It is a very general rule, though apparently not a universal one, that regeneration tends to fall somewhat short of a complete restoration of the lost part; a certain percentage only of the lost tissues is restored. This fact was well known to some of those old investigators, who, like the Abbé Trembley and like Voltaire, found a fascination in the study of artificial injury and the regeneration which followed it. Sir John Graham Dalyell, for instance, says, in the course of an admirable paragraph on regeneration[190]: “The reproductive faculty ... is not confined to one portion, but may extend over many; and it may ensue even in relation to the regenerated portion more than once. Nevertheless, the faculty gradually weakens, so that in general every successive regeneration is smaller and more imperfect than the organisation preceding it; and at length it is exhausted.”
In certain minute animals, such as the Infusoria, in which the capacity for “regeneration” is so great that the entire animal may be restored from the merest fragment, it becomes of great interest to discover whether there be some definite size at which the fragment ceases to display this power. This question has {147} been studied by Lillie[191], who found that in Stentor, while still smaller fragments were capable of surviving for days, the smallest portions capable of regeneration were of a size equal to a sphere of about 80 µ in diameter, that is to say of a volume equal to about one twenty-seventh of the average entire animal. He arrives at the remarkable conclusion that for this, and for all other species of animals, there is a “minimal organisation mass,” that is to say a “minimal mass of definite size consisting of nucleus and cytoplasm within which the organisation of the species can just find its latent expression.” And in like manner, Boveri[192] has shewn that the fragment of a sea-urchin’s egg capable of growing up into a new embryo, and so discharging the complete functions of an entire and uninjured ovum, reaches its limit at about one-twentieth of the original egg,—other writers having found a limit at about one-fourth. These magnitudes, small as they are, represent objects easily visible under a low power of the microscope, and so stand in a very different category to the minimal magnitudes in which life itself can be manifested, and which we have discussed in chapter II.
A number of phenomena connected with the linear rate of regeneration are illustrated and epitomised in the accompanying diagram (Fig. [40]), which I have constructed from certain data given by Ellis in a paper on the relation of the amount of tail regenerated to the amount removed, in Tadpoles. These data are summarised in the next Table. The tadpoles were all very much of a size, about 40 mm.; the average length of tail was very near to 26 mm., or 65 per cent. of the whole body-length; and in four series of experiments about 10, 20, 40 and 60 per cent. of the tail were severally removed. The amount regenerated in successive intervals of three days is shewn in our table. By plotting the actual amounts regenerated against these three-day intervals of time, we may interpolate values for the time taken to regenerate definite percentage amounts, 5 per cent., 10 per cent., etc. of the {148}
| Series† | Body length mm. | Tail length mm. | Amount removed mm. | Per cent. of tail removed | % amount regenerated in days | ||||||
|---|---|---|---|---|---|---|---|---|---|---|---|
| 3 | 6 | 9 | 12 | 15 | 18 | 32 | |||||
| O | 39·575 | 25·895 | 3·2 | 12·36 | 13 | 31 | 44 | 44 | 44 | 44 | 44 |
| P | 40·21 | 26·13 | 5·28 | 20·20 | 10 | 29 | 40 | 44 | 44 | 44 | 44 |
| R | 39·86 | 25·70 | 10·4 | 40·50 | 6 | 20 | 31 | 40 | 48 | 48 | 48 |
| S | 40·34 | 26·11 | 14·8 | 56·7 | 0 | 16 | 33 | 39 | 45 | 48 | 48 |
† Each series gives the mean of 20 experiments.

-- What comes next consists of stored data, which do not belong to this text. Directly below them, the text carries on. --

(* ===== verification/_CoqProject ===== *)
-Q . S2P
Prelude.v
JsString.v
JsValue.v
Json.v
JsonText.v
NumberText.v
Fenced.v
Payload.v
Attempt.v
Async.v
FetchData.v
Requests.v
Concurrency.v
Orchestrator.v
Liveness.v
Backend.v
EventLoop.v
Env.v
Budget.v
(** [Number::toString] depends only on the value of the number. *)
#[export] Instance num_to_js_proper : Proper (num_eqv ==> eq) num_to_js.
Proof.
  intros [mx ex] [my ey] H. apply num_eqv_Z in H. simpl in H. unfold num_to_js. simpl.
  set (z := Z.min ex ey) in *.
  pose proof (pow10_pos (ex - z) ltac:(lia)). pose proof (pow10_pos (ey - z) ltac:(lia)).
  destruct (Z.eqb_spec mx 0) as [->|Hx], (Z.eqb_spec my 0) as [->|Hy]; [done|nia|nia|].
  destruct (num_to_js_digits mx Hx) as (Hdx & Hhx & Hvx & Hmx), (num_to_js_digits my Hy) as (Hdy & Hhy & Hvy & Hmy).
  pose proof (N_to_js_dval _ Hdx Hhx) as Ecx. pose proof (N_to_js_dval _ Hdy Hhy) as Ecy.
  set (dsx := take _ (N_to_js (Z.to_N (Z.abs mx)))) in *.
  set (dsy := take _ (N_to_js (Z.to_N (Z.abs my)))) in *.
  set (tx := trailing_zeros (N_to_js (Z.to_N (Z.abs mx)))) in *.
  set (ty := trailing_zeros (N_to_js (Z.to_N (Z.abs my)))) in *.
  assert (Habs : dval dsx * 10 ^ (Z.of_nat tx + (ex - z)) = dval dsy * 10 ^ (Z.of_nat ty + (ey - z))).
  { rewrite !Z.pow_add_r, !Z.mul_assoc, <- Hvx, <- Hvy by lia.
    rewrite <- (Z.abs_eq (10 ^ (ex - z))), <- (Z.abs_eq (10 ^ (ey - z))), <- !Z.abs_mul by lia. by rewrite H. }
  assert (Hz : z <= ex /\ z <= ey) by (unfold z; lia).
  destruct (pow10_unique _ _ (Z.of_nat tx + (ex - z)) (Z.of_nat ty + (ey - z)) Hmx Hmy) as [Ev Ee]; [lia|lia|exact Habs|].
  assert (dsx = dsy) as Eds by (rewrite <- Ecx, <- Ecy, Ev; done).
  rewrite Eds. replace (ex + Z.of_nat tx) with (ey + Z.of_nat ty) by lia.
  destruct (Z.ltb_spec mx 0), (Z.ltb_spec my 0); [done|nia|nia|done].
Qed.

(** ** [JSON.parse] of a number text *)

Lemma num_to_js_head x : exists c r, num_to_js x = c :: r /\ (c = 45 \/ 48 <= c <= 57).
Proof.
  destruct x as [m e]. unfold num_to_js. simpl.
  destruct (Z.eqb_spec m 0) as [->|Hm]; [eexists _, _; split; [reflexivity|lia]|].
  destruct (num_to_js_digits m Hm) as (_ & (c & r & -> & Hc) & _).
  destruct (pos_num_to_js_head c r (e + Z.of_nat (trailing_zeros (N_to_js (Z.to_N (Z.abs m))))
              + Z.of_nat (length (c :: r))) Hc) as (c' & t & -> & Hc').
  destruct (m <? 0); eexists _, _; split; [reflexivity|lia|reflexivity|lia].
Qed.

Lemma JSON_parse_pnumber s x :
  (exists c r, s = c :: r /\ (c = 45 \/ 48 <= c <= 57)) -> pnumber s = Some (x, []) ->
  JSON_parse s = Normal (JNum x).
Proof.
  intros Hs Hp. unfold JSON_parse. destruct Hs as (c & r & -> & Hc).
  rewrite value_start_ws by (unfold value_start; lia).
  replace (json_fuel (c :: r)) with (S (2 * length (c :: r) + 1)) by (unfold json_fuel; lia).
  rewrite (pvalue_pnumber _ _ x []); [|eauto|done]. reflexivity.
Qed.

Lemma JSON_parse_num_text x : exists y, JSON_parse (num_to_js x) = Normal (JNum y) /\ num_eqv y x.
Proof.
  destruct (num_to_js_pnumber x) as (y & Hp & Hy). exists y. split; [|done].
  apply JSON_parse_pnumber; [apply num_to_js_head|done].
Qed.

(** ** Theorems *)

(** [JSON.parse] reads the text [Number::toString] prints for any
    number back as a number of the same value, and printing that number
    again gives the same text: [JSON.parse(String(x))] is [x] up to the
    representation of its value, and [String] of it is [String(x)]. *)
Theorem JSON_parse_num_to_js x :
  exists y, JSON_parse (num_to_js x) = Normal (JNum y) /\ num_eqv y x /\ num_to_js y = num_to_js x.
Proof.
  destruct (JSON_parse_num_text x) as (y & Hp & Hy). exists y. split_and!; [done|done|by rewrite Hy].
Qed.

Fig. 40. Relation between the percentage amount of tail removed, the percentage restored, and the time required for its restoration. (From M. M. Ellis’s data.)
amount removed; and my diagram is constructed from the four sets of values thus obtained, that is to say from the four sets of experiments which differed from one another in the amount of tail amputated. To these we have to add the general result of a fifth series of experiments, which shewed that when as much as 75 per cent. of the tail was cut off, no regeneration took place at all, but the animal presently died. In our diagram, then, each {149} curve indicates the time taken to regenerate n per cent. of the amount removed. All the curves converge towards infinity, when the amount removed (as shewn by the ordinate) approaches 75 per cent.; and all of the curves start from zero, for nothing is regenerated where nothing had been removed. Each curve approximates in form to a cubic parabola.
The amount regenerated varies also with the age of the tadpole and with other factors, such as temperature; in other words, for any given age, or size, of tadpole and also for various specific temperatures, a similar diagram might be constructed.